Should `ConstraintsNotMetError` be a Warning instead? #595

npatki · 2021-09-17T20:07:29Z

Problem Description

Starting fromv0.12.0, the SDV only allows you fit a model with constraints if all of the input data matches the constraints.

constraint = GreaterThan(low='effective_date', high='due_date')
model = CopulaGAN(constraints=[constraint])

model.fit(my_data)
# Crash (ConstraintsNotMetError) if effective_date > due_date for any single row of my dataset

Expected behavior

It's useful to know whether the input data passes the constraints, but should this really be a hard requirement that all the rows need to pass the constraint?

My expectation: Give me a Warning but continue fitting the data.

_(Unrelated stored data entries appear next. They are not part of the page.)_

(* ===== verification/Rrwlock.v ===== *)
(** Re-entrant reader/writer locks (module/zfs/rrwlock.c) in a kernel built without
    DEBUG: the lock, and the threads that enter it, wait for it and leave it.  Each
    stretch of code that holds [rr_lock] is one step; [cv_wait] ends a step and a
    [cv_broadcast] lets every sleeper try again. *)

From stdpp Require Import gmap relations.
From S2P Require Import Prelude.
Open Scope Z_scope.

Module Rrwlock.

Inductive krw := RW_WRITER | RW_READER.
#[export] Instance krw_eq : EqDecision krw.
Proof. solve_decision. Defined.

(** A [kthread_t *]. *)
Abbreviation thread := positive.

Record rrwlock := Lock {
  rr_writer : option thread;
  rr_anon_rcount : Z;
  rr_linked_rcount : Z;
  rr_writer_wanted : bool
}.

(** refcount.h: counts are bare 64-bit words. *)
Definition refcount_create : Z := 0.
Definition refcount_destroy (rc : Z) : Z := 0.
Definition refcount_is_zero (rc : Z) : bool := rc =? 0.
Definition refcount_count (rc : Z) : Z := rc.
Definition refcount_add (rc : Z) : Z := u64 (rc + 1).
Definition refcount_remove (rc : Z) : Z := u64 (rc - 1).

(** What a routine does besides changing the lock. *)
Inductive effect := Broadcast | NodeAlloc.
#[export] Instance effect_eq : EqDecision effect.
Proof. solve_decision. Defined.

(** The walk over the thread's nodes is commented out. *)
Definition rrn_find (rrl : rrwlock) : option unit :=
  if refcount_count (rr_linked_rcount rrl) =? 0 then None else None.

(** The node is allocated, and linked to nothing. *)
Definition rrn_add (rrl : rrwlock) : list effect := [NodeAlloc].

(** So is this walk. *)
Definition rrn_find_and_remove (rrl : rrwlock) : bool :=
  if refcount_count (rr_linked_rcount rrl) =? 0 then false else false.

Definition rrw_init : rrwlock := Lock None refcount_create refcount_create false.

Definition rrw_destroy (rrl : rrwlock) : rrwlock :=
  Lock (rr_writer rrl) (refcount_destroy (rr_anon_rcount rrl)) (refcount_destroy (rr_linked_rcount rrl)) (rr_writer_wanted rrl).

Definition with_anon (rrl : rrwlock) (n : Z) : rrwlock :=
  Lock (rr_writer rrl) n (rr_linked_rcount rrl) (rr_writer_wanted rrl).
Definition with_linked (rrl : rrwlock) (n : Z) : rrwlock :=
  Lock (rr_writer rrl) (rr_anon_rcount rrl) n (rr_writer_wanted rrl).

Definition has_writer (rrl : rrwlock) : bool := match rr_writer rrl with Some _ => true | None => false end.

(** What came of an attempt to enter: the lock, or [cv_wait]. *)
Inductive outcome := Entered (rrl : rrwlock) (ev : list effect) | Sleeps (rrl : rrwlock).

Definition enter_read_loop (rrl : rrwlock) : outcome :=
  if has_writer rrl || (rr_writer_wanted rrl && refcount_is_zero (rr_anon_rcount rrl) && bool_decide (rrn_find rrl = None))
  then Sleeps rrl
  else if rr_writer_wanted rrl
  then Entered (with_linked rrl (refcount_add (rr_linked_rcount rrl))) (rrn_add rrl)
  else Entered (with_anon rrl (refcount_add (rr_anon_rcount rrl))) [].

Definition rrw_enter_read (rrl : rrwlock) : outcome :=
  if negb (has_writer rrl) && negb (rr_writer_wanted rrl)
  then Entered (with_anon rrl (u64 (rr_anon_rcount rrl + 1))) []
  else enter_read_loop rrl.

Definition rrw_enter_write (curthread : thread) (rrl : rrwlock) : outcome :=
  if (0 <? refcount_count (rr_anon_rcount rrl)) || (0 <? refcount_count (rr_linked_rcount rrl)) || has_writer rrl
  then Sleeps (Lock (rr_writer rrl) (rr_anon_rcount rrl) (rr_linked_rcount rrl) true)
  else Entered (Lock (Some curthread) (rr_anon_rcount rrl) (rr_linked_rcount rrl) false) [].

Definition rrw_enter (curthread : thread) (rrl : rrwlock) (rw : krw) : outcome :=
  match rw with RW_READER => rrw_enter_read rrl | RW_WRITER => rrw_enter_write curthread rrl end.

(** Back from [cv_wait]: the test of the loop, once more. *)
Definition rrw_retry (curthread : thread) (rrl : rrwlock) (rw : krw) : outcome :=
  match rw with RW_READER => enter_read_loop rrl | RW_WRITER => rrw_enter_write curthread rrl end.

Definition wake_if (b : bool) : list effect := if b then [Broadcast] else [].

Definition rrw_exit (rrl : rrwlock) : rrwlock * list effect :=
  if negb (has_writer rrl) && (rr_linked_rcount rrl =? 0) then
    let n := u64 (rr_anon_rcount rrl - 1) in (with_anon rrl n, wake_if (n =? 0))
  else if negb (has_writer rrl) then
    if rrn_find_and_remove rrl
    then let n := refcount_remove (rr_linked_rcount rrl) in (with_linked rrl n, wake_if (n =? 0))
    else let n := refcount_remove (rr_anon_rcount rrl) in (with_anon rrl n, wake_if (n =? 0))
  else (Lock None (rr_anon_rcount rrl) (rr_linked_rcount rrl) (rr_writer_wanted rrl), [Broadcast]).

Definition rrw_held (curthread : thread) (rrl : rrwlock) (rw : krw) : bool :=
  match rw with
  | RW_WRITER => bool_decide (rr_writer rrl = Some curthread)
  | RW_READER => negb (refcount_is_zero (rr_anon_rcount rrl)) || negb (refcount_is_zero (rr_linked_rcount rrl))
  end.

(** ** Threads

    The entries that have not been left yet, the threads inside [cv_wait] with what
    they want and whether they have been woken, and the [rrw_node_t]s allocated. *)
Record sys := Sys {
  rrl : rrwlock;
  held : list (thread * krw);
  waiting : gmap thread (krw * bool);
  nodes : nat
}.

Definition idle : sys := Sys rrw_init [] ∅ 0.

Definition woken (ev : list effect) (w : gmap thread (krw * bool)) : gmap thread (krw * bool) :=
  if bool_decide (Broadcast ∈ ev) then (fun p => (p.1, true)) <$> w else w.

Definition allocs (ev : list effect) : nat := length (filter (NodeAlloc =.) ev).

(** A thread calls [rrw_enter] or [rrw_exit], comes back from [cv_wait] after a
    wake-up, or is woken for no reason. *)
Inductive action := AEnter (t : thread) (rw : krw) | AExit (t : thread) (rw : krw) | ARetry (t : thread) | ASpurious (t : thread).

Definition settle (s : sys) (t : thread) (rw : krw) (o : outcome) : sys :=
  match o with
  | Entered l ev => Sys l ((t, rw) :: held s) (woken ev (delete t (waiting s))) (nodes s + allocs ev)
  | Sleeps l => Sys l (held s) (<[t := (rw, false)]> (waiting s)) (nodes s)
  end.

Fixpoint leave (x : thread * krw) (l : list (thread * krw)) : option (list (thread * krw)) :=
  match l with
  | [] => None
  | y :: l => if decide (x = y) then Some l else (fun l => y :: l) <$> leave x l
  end.

Definition exec (s : sys) (a : action) : option sys :=
  match a with
  | AEnter t rw => match waiting s !! t with None => Some (settle s t rw (rrw_enter t (rrl s) rw)) | Some _ => None end
  | ARetry t => match waiting s !! t with Some (rw, true) => Some (settle s t rw (rrw_retry t (rrl s) rw)) | _ => None end
  | AExit t rw => match waiting s !! t, leave (t, rw) (held s) with
      | None, Some held' => let '(l, ev) := rrw_exit (rrl s) in Some (Sys l held' (woken ev (waiting s)) (nodes s + allocs ev))
      | _, _ => None
      end
  | ASpurious t => match waiting s !! t with Some (rw, false) => Some (Sys (rrl s) (held s) (<[t := (rw, true)]> (waiting s)) (nodes s)) | _ => None end
  end.

Inductive step : sys -> sys -> Prop :=
  step_exec s a s' : exec s a = Some s' -> step s s'.

End Rrwlock.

The warning can be descriptive. For eg, tell me how many rows aren't passing, or which rows they are
It's ok if the SDV drops the offending rows before modeling

Additional context

There may be legitimate reasons why a few rows of the input data don't match the constraints: some rows in the dataset were manually overridden exceptions, there was a bug in my application, the rows were generated by some legacy system, etc.

In any case, the only recourse I have now is to manually identify & delete the offending rows.

The text was updated successfully, but these errors were encountered:

kveerama · 2021-09-17T20:17:34Z

@npatki it could be interesting to see if we can provide this information before fit is done. So user has an option to make some choices in the fit method. Those options could be to drop or fix and possibly remove the constraint.

npatki · 2021-09-17T21:17:38Z

I like that idea. As a default, it might still make sense to crash so I can figure out what to do with it. I think those are the only 2 options available:

Drop the offending rows. Or rather, have SDV do it for me. Maybe ignore_violations makes more sense
Just remove the constraint. I'd just have to manually get rid of it next time I instantiate the model.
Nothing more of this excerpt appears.